WHAT IS NEEDED: Look below for the line that has "(* ===== verification/roots_facts.v ===== *)". Set down the lines from there through the line that has "From stdpp Require", exactly as written.

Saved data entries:
***

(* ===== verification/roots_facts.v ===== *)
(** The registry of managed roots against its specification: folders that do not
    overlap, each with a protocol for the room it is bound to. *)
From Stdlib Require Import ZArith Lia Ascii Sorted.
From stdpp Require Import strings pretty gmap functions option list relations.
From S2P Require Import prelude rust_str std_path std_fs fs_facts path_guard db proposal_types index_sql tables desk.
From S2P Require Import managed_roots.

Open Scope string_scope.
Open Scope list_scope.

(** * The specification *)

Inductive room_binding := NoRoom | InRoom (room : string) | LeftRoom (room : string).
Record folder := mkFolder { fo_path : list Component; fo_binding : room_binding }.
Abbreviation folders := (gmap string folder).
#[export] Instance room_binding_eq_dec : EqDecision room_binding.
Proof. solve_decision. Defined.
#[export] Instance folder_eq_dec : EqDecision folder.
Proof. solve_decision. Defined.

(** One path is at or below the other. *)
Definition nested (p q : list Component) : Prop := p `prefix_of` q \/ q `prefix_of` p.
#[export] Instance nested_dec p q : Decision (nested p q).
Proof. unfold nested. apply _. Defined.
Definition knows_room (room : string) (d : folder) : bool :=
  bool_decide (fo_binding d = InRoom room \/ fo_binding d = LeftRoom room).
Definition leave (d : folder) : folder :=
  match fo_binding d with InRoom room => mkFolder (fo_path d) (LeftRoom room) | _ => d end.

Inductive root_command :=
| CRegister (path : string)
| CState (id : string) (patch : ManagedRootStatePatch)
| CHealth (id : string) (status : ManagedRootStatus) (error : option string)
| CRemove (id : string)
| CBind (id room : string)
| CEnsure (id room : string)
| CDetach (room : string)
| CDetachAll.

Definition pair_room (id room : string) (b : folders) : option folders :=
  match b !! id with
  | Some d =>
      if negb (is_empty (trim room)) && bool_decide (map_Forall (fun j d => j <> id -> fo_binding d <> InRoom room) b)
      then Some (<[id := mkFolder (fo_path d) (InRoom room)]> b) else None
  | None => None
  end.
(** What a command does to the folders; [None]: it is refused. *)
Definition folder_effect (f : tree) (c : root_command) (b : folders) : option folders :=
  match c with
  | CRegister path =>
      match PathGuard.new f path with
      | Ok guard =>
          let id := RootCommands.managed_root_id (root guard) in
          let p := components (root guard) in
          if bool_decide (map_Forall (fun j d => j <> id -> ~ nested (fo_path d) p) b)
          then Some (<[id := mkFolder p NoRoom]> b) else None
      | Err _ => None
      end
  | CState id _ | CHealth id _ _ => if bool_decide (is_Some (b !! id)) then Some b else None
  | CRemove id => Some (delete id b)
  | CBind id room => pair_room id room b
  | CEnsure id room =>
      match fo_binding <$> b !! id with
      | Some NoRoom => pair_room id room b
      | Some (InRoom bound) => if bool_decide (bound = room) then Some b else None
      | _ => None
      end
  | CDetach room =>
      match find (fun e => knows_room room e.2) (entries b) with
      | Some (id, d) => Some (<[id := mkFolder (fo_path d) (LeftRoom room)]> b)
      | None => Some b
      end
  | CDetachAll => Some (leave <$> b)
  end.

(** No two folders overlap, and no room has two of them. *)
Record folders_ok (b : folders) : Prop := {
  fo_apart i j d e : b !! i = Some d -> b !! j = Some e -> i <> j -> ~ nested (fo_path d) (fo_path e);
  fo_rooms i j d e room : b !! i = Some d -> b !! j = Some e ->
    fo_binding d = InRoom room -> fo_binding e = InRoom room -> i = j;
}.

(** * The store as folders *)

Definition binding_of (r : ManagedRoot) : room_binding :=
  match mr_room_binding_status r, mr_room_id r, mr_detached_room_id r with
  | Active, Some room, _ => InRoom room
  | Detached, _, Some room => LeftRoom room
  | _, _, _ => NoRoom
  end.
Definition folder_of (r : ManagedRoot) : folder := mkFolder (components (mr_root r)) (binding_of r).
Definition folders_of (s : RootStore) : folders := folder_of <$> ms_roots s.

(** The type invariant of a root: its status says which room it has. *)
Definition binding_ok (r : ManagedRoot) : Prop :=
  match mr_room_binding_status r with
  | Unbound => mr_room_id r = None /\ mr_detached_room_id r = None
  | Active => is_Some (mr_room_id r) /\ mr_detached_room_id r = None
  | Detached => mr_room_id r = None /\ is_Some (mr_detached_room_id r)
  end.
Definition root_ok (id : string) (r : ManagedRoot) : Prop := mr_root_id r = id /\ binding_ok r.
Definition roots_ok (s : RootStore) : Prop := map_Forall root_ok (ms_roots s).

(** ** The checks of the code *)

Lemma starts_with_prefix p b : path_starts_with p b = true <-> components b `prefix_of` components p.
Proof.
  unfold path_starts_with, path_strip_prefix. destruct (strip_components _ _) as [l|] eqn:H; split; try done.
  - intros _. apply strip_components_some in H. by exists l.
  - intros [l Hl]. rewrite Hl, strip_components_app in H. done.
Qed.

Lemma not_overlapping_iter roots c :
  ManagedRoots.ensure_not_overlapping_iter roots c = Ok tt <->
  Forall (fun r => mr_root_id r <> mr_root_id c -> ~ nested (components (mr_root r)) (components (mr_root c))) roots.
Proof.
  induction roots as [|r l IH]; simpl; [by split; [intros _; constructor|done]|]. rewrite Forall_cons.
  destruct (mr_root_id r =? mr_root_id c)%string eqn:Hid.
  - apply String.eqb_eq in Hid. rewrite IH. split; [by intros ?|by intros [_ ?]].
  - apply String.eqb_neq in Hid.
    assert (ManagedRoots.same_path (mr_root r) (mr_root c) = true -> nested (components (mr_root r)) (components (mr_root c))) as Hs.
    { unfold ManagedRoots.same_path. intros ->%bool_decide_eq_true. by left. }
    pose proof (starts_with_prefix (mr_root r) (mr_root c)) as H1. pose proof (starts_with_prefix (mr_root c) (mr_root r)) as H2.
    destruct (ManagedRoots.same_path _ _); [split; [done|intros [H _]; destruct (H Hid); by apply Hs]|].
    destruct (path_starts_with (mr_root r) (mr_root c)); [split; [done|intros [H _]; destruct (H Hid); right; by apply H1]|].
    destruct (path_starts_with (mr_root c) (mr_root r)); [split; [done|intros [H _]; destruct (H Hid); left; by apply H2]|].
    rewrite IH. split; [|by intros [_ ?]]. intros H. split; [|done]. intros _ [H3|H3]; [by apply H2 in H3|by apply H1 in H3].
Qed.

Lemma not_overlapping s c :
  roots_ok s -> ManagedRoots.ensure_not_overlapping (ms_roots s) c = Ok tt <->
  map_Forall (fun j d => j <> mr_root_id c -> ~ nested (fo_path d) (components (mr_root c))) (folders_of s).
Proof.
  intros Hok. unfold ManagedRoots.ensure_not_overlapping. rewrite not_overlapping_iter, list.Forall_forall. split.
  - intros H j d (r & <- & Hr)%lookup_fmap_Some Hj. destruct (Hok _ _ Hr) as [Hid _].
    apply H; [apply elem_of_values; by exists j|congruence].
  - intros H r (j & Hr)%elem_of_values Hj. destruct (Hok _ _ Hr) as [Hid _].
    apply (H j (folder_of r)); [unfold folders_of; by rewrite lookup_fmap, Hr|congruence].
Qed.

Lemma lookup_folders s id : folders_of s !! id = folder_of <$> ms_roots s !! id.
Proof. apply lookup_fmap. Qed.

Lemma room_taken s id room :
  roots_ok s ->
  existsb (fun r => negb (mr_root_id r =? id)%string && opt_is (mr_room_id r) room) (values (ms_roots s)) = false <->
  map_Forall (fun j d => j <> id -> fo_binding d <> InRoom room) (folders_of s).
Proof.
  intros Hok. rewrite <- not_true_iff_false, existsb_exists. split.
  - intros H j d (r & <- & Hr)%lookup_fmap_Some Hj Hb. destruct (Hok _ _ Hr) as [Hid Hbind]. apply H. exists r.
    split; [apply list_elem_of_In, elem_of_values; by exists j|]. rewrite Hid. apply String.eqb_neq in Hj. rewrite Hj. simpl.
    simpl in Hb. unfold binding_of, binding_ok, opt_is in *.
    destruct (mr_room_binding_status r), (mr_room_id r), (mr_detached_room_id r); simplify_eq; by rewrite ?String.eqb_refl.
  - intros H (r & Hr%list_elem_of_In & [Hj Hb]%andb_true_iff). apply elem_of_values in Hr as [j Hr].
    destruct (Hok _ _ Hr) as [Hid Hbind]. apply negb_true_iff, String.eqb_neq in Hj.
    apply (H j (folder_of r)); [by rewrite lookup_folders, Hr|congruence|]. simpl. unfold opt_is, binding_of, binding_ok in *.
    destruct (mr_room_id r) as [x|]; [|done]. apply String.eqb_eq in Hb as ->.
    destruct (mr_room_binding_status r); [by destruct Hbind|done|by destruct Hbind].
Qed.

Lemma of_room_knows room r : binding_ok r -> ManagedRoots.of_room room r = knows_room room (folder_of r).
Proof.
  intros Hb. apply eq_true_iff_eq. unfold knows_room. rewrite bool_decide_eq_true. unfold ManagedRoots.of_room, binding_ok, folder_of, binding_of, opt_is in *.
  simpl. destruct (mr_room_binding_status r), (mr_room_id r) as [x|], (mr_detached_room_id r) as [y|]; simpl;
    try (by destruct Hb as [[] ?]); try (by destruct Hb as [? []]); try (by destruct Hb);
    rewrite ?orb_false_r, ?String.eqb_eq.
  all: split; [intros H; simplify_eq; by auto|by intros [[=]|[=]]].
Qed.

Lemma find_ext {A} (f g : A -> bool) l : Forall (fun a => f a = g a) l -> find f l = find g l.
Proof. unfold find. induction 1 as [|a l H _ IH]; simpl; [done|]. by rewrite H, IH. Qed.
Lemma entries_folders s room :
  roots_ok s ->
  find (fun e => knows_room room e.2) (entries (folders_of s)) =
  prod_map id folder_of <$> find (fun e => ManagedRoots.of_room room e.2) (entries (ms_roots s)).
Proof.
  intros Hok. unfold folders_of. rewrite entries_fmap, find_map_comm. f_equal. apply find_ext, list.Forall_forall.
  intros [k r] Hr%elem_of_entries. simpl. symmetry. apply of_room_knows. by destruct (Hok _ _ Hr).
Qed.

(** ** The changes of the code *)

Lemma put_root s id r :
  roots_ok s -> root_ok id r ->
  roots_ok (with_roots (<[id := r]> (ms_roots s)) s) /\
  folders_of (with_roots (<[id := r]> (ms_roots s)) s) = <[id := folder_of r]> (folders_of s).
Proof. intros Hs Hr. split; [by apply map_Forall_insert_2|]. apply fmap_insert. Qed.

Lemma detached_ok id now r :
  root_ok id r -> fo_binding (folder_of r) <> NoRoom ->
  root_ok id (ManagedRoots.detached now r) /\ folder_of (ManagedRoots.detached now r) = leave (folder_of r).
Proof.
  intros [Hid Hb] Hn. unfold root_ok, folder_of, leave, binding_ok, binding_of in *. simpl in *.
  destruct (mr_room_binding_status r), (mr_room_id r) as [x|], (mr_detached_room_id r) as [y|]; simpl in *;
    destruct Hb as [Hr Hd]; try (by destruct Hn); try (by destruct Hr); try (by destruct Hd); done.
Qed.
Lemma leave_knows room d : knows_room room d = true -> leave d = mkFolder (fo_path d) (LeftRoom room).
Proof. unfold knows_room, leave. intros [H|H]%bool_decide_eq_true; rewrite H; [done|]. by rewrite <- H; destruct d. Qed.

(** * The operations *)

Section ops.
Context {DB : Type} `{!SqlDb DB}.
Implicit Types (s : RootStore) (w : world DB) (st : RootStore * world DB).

***

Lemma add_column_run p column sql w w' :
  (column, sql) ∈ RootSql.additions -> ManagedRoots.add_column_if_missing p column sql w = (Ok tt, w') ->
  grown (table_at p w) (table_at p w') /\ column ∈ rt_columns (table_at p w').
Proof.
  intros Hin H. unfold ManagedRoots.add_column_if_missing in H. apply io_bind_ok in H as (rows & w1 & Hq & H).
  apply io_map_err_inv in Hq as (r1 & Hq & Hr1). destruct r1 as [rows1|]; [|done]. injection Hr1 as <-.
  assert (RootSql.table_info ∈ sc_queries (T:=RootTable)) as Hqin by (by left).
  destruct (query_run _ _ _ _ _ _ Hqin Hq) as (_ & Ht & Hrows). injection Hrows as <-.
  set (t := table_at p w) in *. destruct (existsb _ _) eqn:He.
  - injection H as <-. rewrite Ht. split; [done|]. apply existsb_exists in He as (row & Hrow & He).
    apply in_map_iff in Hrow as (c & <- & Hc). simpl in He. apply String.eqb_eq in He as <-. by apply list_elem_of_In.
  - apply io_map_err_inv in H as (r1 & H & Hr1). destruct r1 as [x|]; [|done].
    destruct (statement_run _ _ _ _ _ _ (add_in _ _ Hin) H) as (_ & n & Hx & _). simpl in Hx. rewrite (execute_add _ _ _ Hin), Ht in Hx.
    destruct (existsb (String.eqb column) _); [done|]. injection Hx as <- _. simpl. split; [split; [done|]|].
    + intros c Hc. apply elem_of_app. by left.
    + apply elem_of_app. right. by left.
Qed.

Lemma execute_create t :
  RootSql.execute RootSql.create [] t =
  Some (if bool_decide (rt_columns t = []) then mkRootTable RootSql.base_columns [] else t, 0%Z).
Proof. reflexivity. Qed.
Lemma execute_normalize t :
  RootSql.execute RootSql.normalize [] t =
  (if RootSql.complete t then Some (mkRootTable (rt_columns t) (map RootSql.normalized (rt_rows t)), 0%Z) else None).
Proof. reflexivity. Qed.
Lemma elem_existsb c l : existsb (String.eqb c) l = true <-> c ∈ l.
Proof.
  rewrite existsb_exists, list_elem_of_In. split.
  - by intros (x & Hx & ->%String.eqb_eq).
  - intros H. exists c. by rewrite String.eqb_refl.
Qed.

***

EXERCISE SOLUTION:
(* ===== verification/roots_facts.v ===== *)
(** The registry of managed roots against its specification: folders that do not
    overlap, each with a protocol for the room it is bound to. *)
From Stdlib Require Import ZArith Lia Ascii Sorted.
From stdpp Require Import strings pretty gmap functions option list relations.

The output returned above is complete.